◆ Exercise aim: As you work through the listing, transcribe every line exactly as it reads.

◆ Dataset entries:
════════

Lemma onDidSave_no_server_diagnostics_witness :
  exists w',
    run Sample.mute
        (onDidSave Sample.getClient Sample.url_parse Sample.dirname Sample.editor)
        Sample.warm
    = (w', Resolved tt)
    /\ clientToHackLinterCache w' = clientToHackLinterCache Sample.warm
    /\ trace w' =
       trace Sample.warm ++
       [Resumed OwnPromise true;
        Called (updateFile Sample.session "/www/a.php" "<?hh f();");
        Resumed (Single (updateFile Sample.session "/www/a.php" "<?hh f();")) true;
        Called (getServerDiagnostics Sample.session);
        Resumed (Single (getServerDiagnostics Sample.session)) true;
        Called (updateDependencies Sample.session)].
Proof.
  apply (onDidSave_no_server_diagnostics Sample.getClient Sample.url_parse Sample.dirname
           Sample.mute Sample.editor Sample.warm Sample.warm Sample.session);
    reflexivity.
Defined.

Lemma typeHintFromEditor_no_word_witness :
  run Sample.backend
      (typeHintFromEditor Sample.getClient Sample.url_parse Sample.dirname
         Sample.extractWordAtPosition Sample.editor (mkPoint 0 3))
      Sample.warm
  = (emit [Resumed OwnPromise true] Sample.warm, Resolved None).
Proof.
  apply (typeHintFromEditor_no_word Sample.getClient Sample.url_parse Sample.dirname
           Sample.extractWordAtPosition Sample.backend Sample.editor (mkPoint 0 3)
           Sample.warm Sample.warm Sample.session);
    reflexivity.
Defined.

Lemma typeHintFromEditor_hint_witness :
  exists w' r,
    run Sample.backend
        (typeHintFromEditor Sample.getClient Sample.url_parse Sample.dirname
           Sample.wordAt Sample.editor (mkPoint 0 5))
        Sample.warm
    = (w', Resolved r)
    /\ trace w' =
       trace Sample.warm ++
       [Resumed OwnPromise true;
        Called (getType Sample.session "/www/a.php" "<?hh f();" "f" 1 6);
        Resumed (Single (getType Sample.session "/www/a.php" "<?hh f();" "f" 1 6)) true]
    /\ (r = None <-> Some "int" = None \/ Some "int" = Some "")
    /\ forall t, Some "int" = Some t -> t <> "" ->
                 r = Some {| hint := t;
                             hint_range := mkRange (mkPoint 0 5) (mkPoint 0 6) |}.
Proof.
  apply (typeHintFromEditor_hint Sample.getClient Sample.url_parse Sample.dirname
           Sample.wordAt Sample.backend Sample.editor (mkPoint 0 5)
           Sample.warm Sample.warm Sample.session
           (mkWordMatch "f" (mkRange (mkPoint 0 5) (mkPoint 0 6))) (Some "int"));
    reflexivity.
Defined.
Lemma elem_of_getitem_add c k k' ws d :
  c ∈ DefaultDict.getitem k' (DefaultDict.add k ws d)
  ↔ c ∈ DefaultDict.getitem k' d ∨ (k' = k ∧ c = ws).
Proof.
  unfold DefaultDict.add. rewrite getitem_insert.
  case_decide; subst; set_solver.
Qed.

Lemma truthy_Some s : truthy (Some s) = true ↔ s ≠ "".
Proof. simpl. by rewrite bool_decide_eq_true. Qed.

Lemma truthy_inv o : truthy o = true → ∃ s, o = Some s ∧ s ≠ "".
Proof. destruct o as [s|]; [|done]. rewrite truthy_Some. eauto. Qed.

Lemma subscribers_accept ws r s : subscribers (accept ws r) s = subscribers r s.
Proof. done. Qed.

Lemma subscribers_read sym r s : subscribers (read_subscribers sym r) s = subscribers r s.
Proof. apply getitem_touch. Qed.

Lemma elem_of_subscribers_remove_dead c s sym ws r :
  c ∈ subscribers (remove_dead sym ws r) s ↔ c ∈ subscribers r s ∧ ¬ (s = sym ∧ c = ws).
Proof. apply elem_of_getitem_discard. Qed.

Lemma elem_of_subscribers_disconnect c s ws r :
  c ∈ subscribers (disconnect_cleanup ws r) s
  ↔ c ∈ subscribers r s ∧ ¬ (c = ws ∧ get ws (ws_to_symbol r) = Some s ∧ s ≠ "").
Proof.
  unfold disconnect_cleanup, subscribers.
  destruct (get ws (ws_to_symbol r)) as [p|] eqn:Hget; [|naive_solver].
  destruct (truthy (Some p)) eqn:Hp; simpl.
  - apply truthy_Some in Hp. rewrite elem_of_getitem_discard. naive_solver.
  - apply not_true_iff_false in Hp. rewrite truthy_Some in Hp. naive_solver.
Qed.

════════

◆ Reply:
Lemma onDidSave_no_server_diagnostics_witness :
  exists w',
    run Sample.mute
        (onDidSave Sample.getClient Sample.url_parse Sample.dirname Sample.editor)
        Sample.warm
    = (w', Resolved tt)
    /\ clientToHackLinterCache w' = clientToHackLinterCache Sample.warm
    /\ trace w' =
       trace Sample.warm ++
       [Resumed OwnPromise true;
        Called (updateFile Sample.session "/www/a.php" "<?hh f();");
        Resumed (Single (updateFile Sample.session "/www/a.php" "<?hh f();")) true;
        Called (getServerDiagnostics Sample.session);
        Resumed (Single (getServerDiagnostics Sample.session)) true;
        Called (updateDependencies Sample.session)].
Proof.
  apply (onDidSave_no_server_diagnostics Sample.getClient Sample.url_parse Sample.dirname
           Sample.mute Sample.editor Sample.warm Sample.warm Sample.session);
    reflexivity.
Defined.

Lemma typeHintFromEditor_no_word_witness :
  run Sample.backend
      (typeHintFromEditor Sample.getClient Sample.url_parse Sample.dirname
         Sample.extractWordAtPosition Sample.editor (mkPoint 0 3))
      Sample.warm
  = (emit [Resumed OwnPromise true] Sample.warm, Resolved None).
Proof.
  apply (typeHintFromEditor_no_word Sample.getClient Sample.url_parse Sample.dirname
           Sample.extractWordAtPosition Sample.backend Sample.editor (mkPoint 0 3)
           Sample.warm Sample.warm Sample.session);
    reflexivity.
Defined.

Lemma typeHintFromEditor_hint_witness :
  exists w' r,
    run Sample.backend
        (typeHintFromEditor Sample.getClient Sample.url_parse Sample.dirname
           Sample.wordAt Sample.editor (mkPoint 0 5))
        Sample.warm
    = (w', Resolved r)
    /\ trace w' =
       trace Sample.warm ++
       [Resumed OwnPromise true;
        Called (getType Sample.session "/www/a.php" "<?hh f();" "f" 1 6);
        Resumed (Single (getType Sample.session "/www/a.php" "<?hh f();" "f" 1 6)) true]
    /\ (r = None <-> Some "int" = None \/ Some "int" = Some "")
    /\ forall t, Some "int" = Some t -> t <> "" ->
                 r = Some {| hint := t;
                             hint_range := mkRange (mkPoint 0 5) (mkPoint 0 6) |}.
Proof.
  apply (typeHintFromEditor_hint Sample.getClient Sample.url_parse Sample.dirname
           Sample.wordAt Sample.backend Sample.editor (mkPoint 0 5)
           Sample.warm Sample.warm Sample.session
           (mkWordMatch "f" (mkRange (mkPoint 0 5) (mkPoint 0 6))) (Some "int"));
    reflexivity.
Defined.
Lemma elem_of_getitem_add c k k' ws d :
  c ∈ DefaultDict.getitem k' (DefaultDict.add k ws d)
  ↔ c ∈ DefaultDict.getitem k' d ∨ (k' = k ∧ c = ws).
Proof.
  unfold DefaultDict.add. rewrite getitem_insert.
  case_decide; subst; set_solver.
Qed.

Lemma truthy_Some s : truthy (Some s) = true ↔ s ≠ "".
Proof. simpl. by rewrite bool_decide_eq_true. Qed.

Lemma truthy_inv o : truthy o = true → ∃ s, o = Some s ∧ s ≠ "".
Proof. destruct o as [s|]; [|done]. rewrite truthy_Some. eauto. Qed.

Lemma subscribers_accept ws r s : subscribers (accept ws r) s = subscribers r s.
Proof. done. Qed.

Lemma subscribers_read sym r s : subscribers (read_subscribers sym r) s = subscribers r s.
Proof. apply getitem_touch. Qed.

Lemma elem_of_subscribers_remove_dead c s sym ws r :
  c ∈ subscribers (remove_dead sym ws r) s ↔ c ∈ subscribers r s ∧ ¬ (s = sym ∧ c = ws).
Proof. apply elem_of_getitem_discard. Qed.

Lemma elem_of_subscribers_disconnect c s ws r :
  c ∈ subscribers (disconnect_cleanup ws r) s
  ↔ c ∈ subscribers r s ∧ ¬ (c = ws ∧ get ws (ws_to_symbol r) = Some s ∧ s ≠ "").
Proof.
  unfold disconnect_cleanup, subscribers.
  destruct (get ws (ws_to_symbol r)) as [p|] eqn:Hget; [|naive_solver].
  destruct (truthy (Some p)) eqn:Hp; simpl.
  - apply truthy_Some in Hp. rewrite elem_of_getitem_discard. naive_solver.
  - apply not_true_iff_false in Hp. rewrite truthy_Some in Hp. naive_solver.
Qed.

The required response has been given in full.